I have had two nights of 10+ hours of sleep and feel like a new person. Or at least I will once this cold officially goes away. I feel more patient, energetic, and hopeful. Sleep is truly the wonder drug. The silly thing about all this is that I know I need a certain amount of sleep each night or else I don't function well, and the more of a sleep deficit I run, my functioning quickly becomes non-functioning. I'm not fun to be around and I feel as though I'm constantly on the brink of bursting into tears. At the least it is an easy thing to fix.
Once again, I'm sure I'm not the only one to function this way, but why don't we just all go to bed at a decent hour? Most mothers I know (myself included), are pretty obsessive about how much sleep our children get. We've seen and had to live with overly tired and cranky children. It's not fun. But then, we mothers aren't fun when we're overly tired and cranky. Sometimes I think we need someone just to send us to bed as we do for our tired toddlers. (Thankfully, I have a husband who knows when I just need to go to bed and sends me.) Why can't we just send ourselves?

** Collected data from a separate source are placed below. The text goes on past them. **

(* ===== verification/Connection.v ===== *)
(** * A non-blocking connection

    [include/pulsecore/network/connection.hpp], [src/network/connection.cpp]:
    bounded reads into the frame decoder, the bounded output buffer, bounded
    writes. *)

From S2P Require Import Prelude Os Scripted UniqueFd Codec.

Record ConnectionLimits : Type := {
  max_input_buffer : Z;
  max_output_buffer : Z;
}.

Definition ConnectionLimits_default : ConnectionLimits :=
  {| max_input_buffer := kHeaderSize + kMaxPayloadSize;
     max_output_buffer := kHeaderSize + kMaxPayloadSize |}.

Definition kDefaultMaxReadBytesPerEvent : Z := 64 * 1024.
Definition kDefaultMaxWriteBytesPerEvent : Z := 64 * 1024.

Inductive ReadAvailableStatus : Type :=
| ReadOk | ReadWouldBlock | ReadPeerClosed | ReadProtocolError.

Record ReadAvailableResult : Type := {
  read_status : ReadAvailableStatus;
  messages : list Message;
  protocol_error : option ProtocolError;
}.

Definition ReadAvailableResult_Ok (ms : list Message) : ReadAvailableResult :=
  {| read_status := ReadOk; messages := ms; protocol_error := None |}.
Definition ReadAvailableResult_WouldBlock : ReadAvailableResult :=
  {| read_status := ReadWouldBlock; messages := []; protocol_error := None |}.
Definition ReadAvailableResult_PeerClosed (ms : list Message) : ReadAvailableResult :=
  {| read_status := ReadPeerClosed; messages := ms; protocol_error := None |}.
Definition ReadAvailableResult_ProtocolError (e : ProtocolError) (ms : list Message) :
    ReadAvailableResult :=
  {| read_status := ReadProtocolError; messages := ms; protocol_error := Some e |}.

Inductive WriteAvailableStatus : Type := WriteOk | WriteWouldBlock | WritePeerClosed.

Record WriteAvailableResult : Type := {
  write_status : WriteAvailableStatus;
  bytes_written : Z;
}.

#[export] Instance ReadAvailableStatus_eq_dec : EqDecision ReadAvailableStatus.
Proof. solve_decision. Defined.
#[export] Instance WriteAvailableStatus_eq_dec : EqDecision WriteAvailableStatus.
Proof. solve_decision. Defined.

Definition IsWouldBlock (error : Z) : bool := (error =? EAGAIN) || (error =? EWOULDBLOCK).
Definition IsPeerClosedError (error : Z) : bool := (error =? ECONNRESET) || (error =? EPIPE).

(** [limits_] and [fd_] of the class; [fd_] is [UniqueFd]'s here. *)
Record Connection : Type := {
  id_ : Z;
  socket_ : UniqueFd;
  limits_ : ConnectionLimits;
  decoder_ : FrameDecoder;
  output_buffer_ : list Byte;
  output_offset_ : Z;
}.

Definition Connection_make (id : Z) (fd : UniqueFd) (limits : ConnectionLimits) : Connection :=
  {| id_ := id; socket_ := fd; limits_ := limits; decoder_ := FrameDecoder_new;
     output_buffer_ := []; output_offset_ := 0 |}.

Definition set_decoder (d : FrameDecoder) (c : Connection) : Connection :=
  {| id_ := id_ c; socket_ := socket_ c; limits_ := limits_ c; decoder_ := d;
     output_buffer_ := output_buffer_ c; output_offset_ := output_offset_ c |}.
Definition set_output (buffer : list Byte) (offset : Z) (c : Connection) : Connection :=
  {| id_ := id_ c; socket_ := socket_ c; limits_ := limits_ c; decoder_ := decoder_ c;
     output_buffer_ := buffer; output_offset_ := offset |}.

Definition Connection_id (c : Connection) : Z := id_ c.
Definition Connection_fd (c : Connection) : Z := UniqueFd_get (socket_ c).
Definition pending_output_bytes (c : Connection) : Z :=
  u64 (len (output_buffer_ c) - output_offset_ c).
Definition has_pending_output (c : Connection) : bool := 0 <? pending_output_bytes c.
Definition output_storage_bytes (c : Connection) : Z := len (output_buffer_ c).
Definition buffered_input_bytes (c : Connection) : Z := FrameDecoder_BufferedSize (decoder_ c).

Section Operations.
Context `{Sys : OS}.

(** ** Descriptor flags *)

Definition SetNonBlocking {X} (fd : Z) : M (St X) unit :=
  flags ← fcntl_getfl fd;
  match flags with
  | IoErr e => throw (SyscallRuntimeError "fcntl(F_GETFL)" e)
  | IoOk flags =>
    if negb (Z.land flags O_NONBLOCK =? 0) then mret tt else
    r ← fcntl_setfl fd (Z.lor flags O_NONBLOCK);
    match r with
    | IoErr e => throw (SyscallRuntimeError "fcntl(F_SETFL)" e)
    | IoOk _ => mret tt
    end
  end.

Definition IsNonBlocking {X} (fd : Z) : M (St X) bool :=
  flags ← fcntl_getfl fd;
  match flags with
  | IoErr e => throw (SyscallRuntimeError "fcntl(F_GETFL)" e)
  | IoOk flags => mret (negb (Z.land flags O_NONBLOCK =? 0))
  end.

(** ** Reading *)

(** [messages] is the out-parameter, returned with the result. *)
Fixpoint DrainDecoder_loop (fuel : nat) (ms : list Message) :
    M (St Connection) (option ProtocolError * list Message) :=
  match fuel with
  | O => out_of_fuel
  | S fuel =>
    this ← get_self;
    '(result, d) ← the (FrameDecoder_Next (decoder_ this));
    put_self (set_decoder d this) ;;
    match status result with
    | kNeedMoreData => mret (None, ms)
    | kError => mret (error result, ms)
    | kDecoded => m ← the (message result); DrainDecoder_loop fuel (ms ++ [m])
    end
  end.

(** Every frame has bytes, so there are no more than the buffer has. *)
Definition DrainDecoder (ms : list Message) :
    M (St Connection) (option ProtocolError * list Message) :=
  this ← get_self;
  DrainDecoder_loop (S (length (buffer_ (decoder_ this)))) ms.

(** The size of the array [bytes]. *)
Definition read_chunk_size : Z := 4096.

Fixpoint ReadAvailable_loop (fuel : nat) (max_read_bytes : Z)
    (ms : list Message) (made_progress : bool) (total_read : Z) :
    M (St Connection) ReadAvailableResult :=
  match fuel with
  | O => out_of_fuel
  | S fuel =>
    '(error, ms) ← DrainDecoder ms;
    match error with
    | Some e => mret (ReadAvailableResult_ProtocolError e ms)
    | None =>
      if max_read_bytes <=? total_read then mret (ReadAvailableResult_Ok ms) else
      this ← get_self;
      if max_input_buffer (limits_ this) <=? FrameDecoder_BufferedSize (decoder_ this)
      then mret (ReadAvailableResult_ProtocolError kPayloadTooLarge ms) else
      let read_budget := u64 (max_read_bytes - total_read) in
      let input_space :=
        u64 (max_input_buffer (limits_ this) - FrameDecoder_BufferedSize (decoder_ this)) in
      let bytes_to_read := Z.min (Z.min read_chunk_size read_budget) input_space in
      received ← recv (id_ this) (UniqueFd_get (socket_ this)) bytes_to_read;
      match received with
      | IoErr saved_errno =>
        if saved_errno =? EINTR
        then ReadAvailable_loop fuel max_read_bytes ms made_progress total_read else
        if IsWouldBlock saved_errno then
          if made_progress || negb (len ms =? 0) then mret (ReadAvailableResult_Ok ms)
          else mret ReadAvailableResult_WouldBlock
        else
        if IsPeerClosedError saved_errno then mret (ReadAvailableResult_PeerClosed ms)
        else throw (SyscallRuntimeError "recv" saved_errno)
      | IoOk bytes =>
        if len bytes =? 0 then mret (ReadAvailableResult_PeerClosed ms) else
        this ← get_self;
        put_self (set_decoder (FrameDecoder_Append (decoder_ this) bytes) this) ;;
        ReadAvailable_loop fuel max_read_bytes ms true (u64 (total_read + len bytes))
      end
    end
  end.

Definition ReadAvailable (fuel : nat) (max_read_bytes : Z) :
    M (St Connection) ReadAvailableResult :=
  ReadAvailable_loop fuel max_read_bytes [] false 0.

(** ** Writing *)

Definition CompactOutputBuffer (c : Connection) : Connection :=
  if output_offset_ c =? 0 then c else
  if len (output_buffer_ c) <=? output_offset_ c then set_output [] 0 c else
  set_output (zdrop (output_offset_ c) (output_buffer_ c)) 0 c.

Definition QueueOutput (m : Message) : M (St Connection) bool :=
  match EncodeMessage m with
  | None => mret false
  | Some encoded =>
    this ← get_self;
    put_self (CompactOutputBuffer this) ;;
    this ← get_self;
    let pending := pending_output_bytes this in
    if max_output_buffer (limits_ this) <? pending then mret false else
    if u64 (max_output_buffer (limits_ this) - pending) <? len encoded then mret false else
    if pending =? 0 then put_self (set_output encoded 0 this) ;; mret true else
    put_self (set_output (output_buffer_ this ++ encoded) (output_offset_ this) this) ;;
    mret true
  end.
(* ===== verification/ConnectionRegistry.v ===== *)
(** * The connection registry

    [include/pulsecore/network/connection_registry.hpp],
    [src/network/connection_registry.cpp]: allots ids and owns the connections. *)

From S2P Require Import Prelude Os Scripted UniqueFd Codec Connection.

Record ConnectionRegistry : Type := {
  registry_limits_ : ConnectionLimits;
  next_id_ : Z;
  connections_ : gmap Z Connection;
}.

Definition ConnectionRegistry_make (limits : ConnectionLimits) : ConnectionRegistry :=
  {| registry_limits_ := limits; next_id_ := 1; connections_ := ∅ |}.

Definition set_registry (next : Z) (m : gmap Z Connection) (r : ConnectionRegistry) :
    ConnectionRegistry :=
  {| registry_limits_ := registry_limits_ r; next_id_ := next; connections_ := m |}.

(** A pointer to a connection of the registry is its key. *)
Definition Registry_Find (id : Z) (r : ConnectionRegistry) : option Z :=
  match connections_ r !! id with Some _ => Some id | None => None end.

Definition Registry_size (r : ConnectionRegistry) : Z := Z.of_nat (size (connections_ r)).
Definition Registry_empty (r : ConnectionRegistry) : bool := bool_decide (connections_ r = ∅).

Section Operations.
Context `{Sys : OS}.

(** The parameter [fd] is destroyed when an exception leaves the call; a call
    that returns has moved it into the connection. *)
Definition Registry_Add (fd : UniqueFd) : M (St ConnectionRegistry) Z :=
  on_exception
    (if negb (UniqueFd_is_valid fd)
     then throw (InvalidArgument "cannot register invalid connection fd") else
     this ← get_self;
     if next_id_ this =? u64_max
     then throw (RuntimeError "connection id space exhausted") else
     SetNonBlocking (UniqueFd_get fd) ;;
     this ← get_self;
     let id := next_id_ this in
     put_self (set_registry (u64 (next_id_ this + 1)) (connections_ this) this) ;;
     this ← get_self;
     match connections_ this !! id with
     | Some _ => throw (RuntimeError "duplicate connection id")
     | None =>
       let c := Connection_make id fd (registry_limits_ this) in
       put_self (set_registry (next_id_ this) (<[id := c]> (connections_ this)) this) ;;
       mret (Connection_id c)
     end)
    (UniqueFd_destroy fd).
(** The descriptors of the server are its own for the whole run. *)
Definition own_fds (s : EpollEchoServer) : UniqueFd * UniqueFd * UniqueFd * UniqueFd :=
  (listener_ s, epoll_ s, worker_wakeup_ s, shutdown_signal_ s).
Abbreviation kept := (kept_by own_fds run_event).

#[export] Instance kept_reading `{Sys : OS} fds h0 : ReadingInvariant (kept fds h0).
Proof.
  split; [split|].
  - by apply kept_quiet; [apply connection_run|].
  - by intros s cw p [H Hv].
  - intros [s h] e He [H Hv]. split; [|exact Hv]. by eapply grows_snoc.
  - intros id fuel max. apply kept_zoom; [done|]. apply ReadAvailable_follows, connection_run.
Qed.
Lemma register_client_spec s l u st :
  accepted_client s l u st -> live_connection_count s < cfg_max_connections cfg ->
  wp (register_client u) (fun _ st' => invariant Resting [] st') (fun _ => safe) st.
Proof.
  intros (fd & h & -> & Hfd & -> & Hinv & Hopen & Hint) Hroom. unfold register_client.
  pose proof (proj1 (accepted_view l fd h)) as V1. set (h1 := h ++ [_]) in *.
  pose proof (inv_registry _ _ _ _ _ Hinv) as Hreg. simpl in Hreg. pose proof (next_id_unused _ _ Hreg) as Hunused.
  assert (registry_wf (registry_ s) h1) as Hreg1 by (eapply registry_wf_hist; [|exact Hreg]; rewrite V1; lia).
  pose proof (inv_safe _ _ _ Hinv) as Hsafe. pose proof Hreg as (Hnext0 & _).
  destruct (Registry_Add_spec (UniqueFd_make fd) (registry_ s) h1 Hreg1)
    as (es & Hes & [(_ & Hlt & Hadd)|(e & _ & Hadd)]); apply flag_events_quiet in Hes as [Hq Hes].
  2: { apply wp_bind. unfold wp. rewrite on_registry_run, Hadd, close_of_valid by done.
       apply (safe_gone s); try done. simpl. split; [lia|apply Hreg]. }
  eapply wp_known; [by rewrite on_registry_run, Hadd|]. apply wp_bind, wp_get_self. cbn [self hist].
  set (id := next_id_ (registry_ s)) in *.
  set (c := Connection_make id (UniqueFd_make fd) (registry_limits_ (registry_ s))).
  set (s1 := set_server_registry _ s). assert (live s1 !! id = Some c) as Hc by apply lookup_insert_eq.
  assert (connection_flows_ s !! id = None) as Hnone.
  { apply eq_None_not_Some. intros [x Hx]%(inv_dom _ _ _ _ _ Hinv). unfold live in Hx. simpl in Hx. congruence. }
  rewrite Registry_Find_live, Hc. change (connection_flows_ s1) with (connection_flows_ s).
  rewrite Hnone. apply wp_bind, wp_put_self. cbn [self hist].
  set (s2 := set_flows _ s1). assert (live s2 !! id = Some c) as Hc2 by done.
  eapply wp_known; [by apply on_connection_gets|]. cbn [self]. apply wp_on_exception.
  eapply wp_known; [by apply on_connection_gets|]. cbn [self]. unfold EpollCtl.
  apply wp_bind, wp_bind, wp_syscall. cbn [self hist].
  change (Connection_fd c) with fd. change (has_pending_output c) with false.
  destruct (os_epoll_ctl _ _ fd _) as [[]|e].
  - apply wp_ret. unfold wp. erewrite update_flow_run by apply lookup_insert_eq.
    destruct (watched_view l fd h es (ConnectionEvent id true false) Hq) as (W1 & W2 & W3 & W4 & W5).
    eapply inv_add with (fd := fd); try done; [simpl; by rewrite insert_insert_eq|apply Hcfg].
  - apply wp_throw. eapply wp_mono; [by apply (cleanup_spec id c)| |done].
    intros _ [s' h'] (Hlive' & Hh' & Hnext & Hlim & Hpool). simpl in *. subst h'. rewrite <- !app_assoc.
    rewrite (app_assoc es). apply (safe_gone s); [done| |rewrite Hnext; simpl; lia|done..|].
    + rewrite Hlive'. by apply delete_insert_id.
    + apply Forall_app_2; [done|]. by repeat constructor.
Qed.

Lemma HandleListenerEvent_spec st :
  invariant Resting [] st ->
  wp (HandleListenerEvent fuel) (fun _ st' => invariant Resting [] st') (fun _ => safe) st.
Proof.
  unfold HandleListenerEvent. generalize kMaxAcceptsPerEvent. intros n. revert st.
  induction n as [|n IH]; intros [s h] Hinv; [by apply wp_ret|].
  simpl. apply wp_bind, wp_get_self. simpl self.
  eapply wp_call; [by apply AcceptNonBlocking_spec| |done]. simpl self.
  intros u [s1 h1] [[-> Hinv1]|Hacc]; [by apply wp_ret|].
  assert (UniqueFd_is_valid u = true) as ->.
  { destruct Hacc as (fd & _ & -> & Hfd & _). unfold UniqueFd_is_valid, kInvalidFd. simpl.
    by destruct (Z.eqb_spec fd (-1)); [lia|]. }
  simpl. apply wp_bind, wp_get_self. simpl self.
  pose proof Hacc as (fd & h0 & _ & _ & Heq & Hinv0 & _). injection Heq as -> ->.
  destruct (Z.leb_spec (max_connections_ s) (Registry_size (registry_ s))) as [|Hroom].
  - eapply wp_call; [by eapply accepted_closed| |by intros o st' [_ ?]]. intros ? st2 Hinv2. by apply IH.
  - eapply wp_call; [eapply register_client_spec; [exact Hacc|]| |done].
    + by rewrite <- (inv_config _ _ _ _ _ Hinv).
    + intros ? st2 Hinv2. by apply IH.
Qed.

(** ** The reactor loop *)

Lemma stop_requested_spec st :
  invariant Resting [] st ->
  wp (stop_requested handler_ fuel)
    (fun b st' => invariant Resting [] st' /\ (stop_requested_ (self st) = true -> b = true)) stuck st.
Proof.
  intros Hinv. unfold stop_requested. eapply wp_call; [exact (yield_spec _ _ _ Hinv)| |done].
  intros ? st1 (Hinv1 & _ & _ & Hstop). by apply wp_bind, wp_get_self, wp_ret.
Qed.

Lemma dispatch_spec ev st :
  invariant Resting [] st ->
  wp (dispatch handler_ fuel ev) (fun _ st' => invariant Resting [] st') (fun _ => safe) st.
Proof.
  intros Hinv. unfold dispatch.
  destruct (_ =? _); [by apply HandleListenerEvent_spec|].
  destruct (_ =? _); [by apply HandleWorkerWakeup_spec|].
  destruct (_ =? _); [by apply HandleShutdownSignal_spec|].
  by apply HandleConnectionEvent_spec.
Qed.

Lemma dispatch_all_spec evs st :
  invariant Resting [] st ->
  wp (dispatch_all handler_ fuel evs) (fun _ st' => invariant Resting [] st') (fun _ => safe) st.
Proof.
  revert st. induction evs as [|ev evs IH]; intros st Hinv; simpl; [by apply wp_ret|].
  eapply wp_call; [by apply stop_requested_spec| |by intros o st' [? _]].
  intros [] st1 [Hinv1 _]; [by apply wp_ret|].
  eapply wp_call; [by apply dispatch_spec| |done]. intros ? st2 Hinv2. by apply IH.
Qed.

Lemma Run_turn_spec st :
  invariant Resting [] st ->
  wp (Run_turn handler_ fuel) (fun _ st' => invariant Resting [] st') (fun _ => safe) st.
Proof.
  intros Hinv. unfold Run_turn.
  eapply wp_call; [by apply stop_requested_spec| |by intros o st' [? _]].
  intros [] [s1 h1] [Hinv1 _]; [by apply wp_ret|].
  apply wp_bind, wp_syscall. simpl.
  assert (forall r, invariant Resting [] (mkSt s1 (h1 ++ [EvEpollWait r]))) as Hq
    by (intros r; by apply inv_quiet).
  destruct (os_epoll_wait h1 kMaxEpollEvents) as [evs|e].
  - eapply wp_call; [by apply dispatch_all_spec| |done]. intros ? st2 Hinv2. by apply wp_ret.
  - destruct (e =? EINTR); [by apply wp_ret|]. apply wp_throw. by eapply inv_safe.
Qed.

(** [Run] returns only when every connection is gone. *)
Lemma Run_spec turns st :
  invariant Resting [] st ->
  wp (Run handler_ fuel turns)
    (fun _ st' => invariant Resting [] st' /\ live (self st') = ∅ /\ connection_flows_ (self st') = ∅)
    (fun _ => safe) st.
Proof.
  revert st. induction turns as [|n IH]; intros st Hinv.
  { apply wp_out_of_fuel. by eapply inv_safe. }
  simpl. eapply wp_call; [by apply Run_turn_spec| |done].
  intros [] st1 Hinv1; [by apply IH|].
  eapply wp_mono; [by apply CloseAllConnections_spec|done|by intros o st' [[_ ?] _]].
Qed.

(** A requested stop ends the loop at the next turn. *)
Lemma Run_stopped_spec turns st :
  invariant Resting [] st -> stop_requested_ (self st) = true -> enough_fuel -> (0 < turns)%nat ->
  wp (Run handler_ fuel turns)
    (fun _ st' => invariant Resting [] st' /\ live (self st') = ∅ /\ connection_flows_ (self st') = ∅)
    (removal_failed (hist st)) st.
Proof.
  intros Hinv Hstop Hfuel Hturns. destruct turns as [|n]; [lia|]. simpl. unfold Run_turn.
  apply wp_bind. eapply wp_call.
  { apply (wp_follows (kept (own_fds (self st)) (hist st))).
    - apply stop_requested_follows. apply _.
    - split; [|done]. destruct st. apply grows_refl.
    - by apply stop_requested_spec. }
  2: { by intros o st' [[_ []] _]. }
  intros b st1 [[Hinv1 Hb] [Hgrows _]]. rewrite Hb by done. apply wp_ret.
  eapply wp_mono; [by apply CloseAllConnections_spec|done|].
  intros o st' [_ Hfailed]. by eapply removal_failed_earlier.
Qed.
End Proofs.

Because really, we aren't doing our families any favors by staying up too late. I know we think we are doing important things, or in my case, having those quiet moments reading, but it is worth it? I don't know about you, but when I'm rested my days are more pleasant, I get more done, and I'm a nicer person. I also find that my 'need' to have those moments alone decreases significantly when I am not over tired. It becomes a sort of vicious cycle. In a sense, one of the ways I serve my family is to be sure I get enough rest at night.
So, if you have been battling with grumpiness and feelings of being overwhelmed, might I suggest that you take a look at how much sleep you are getting at night? Join me in my resolution (again... wasn't I just writing about this?) to get enough sleep.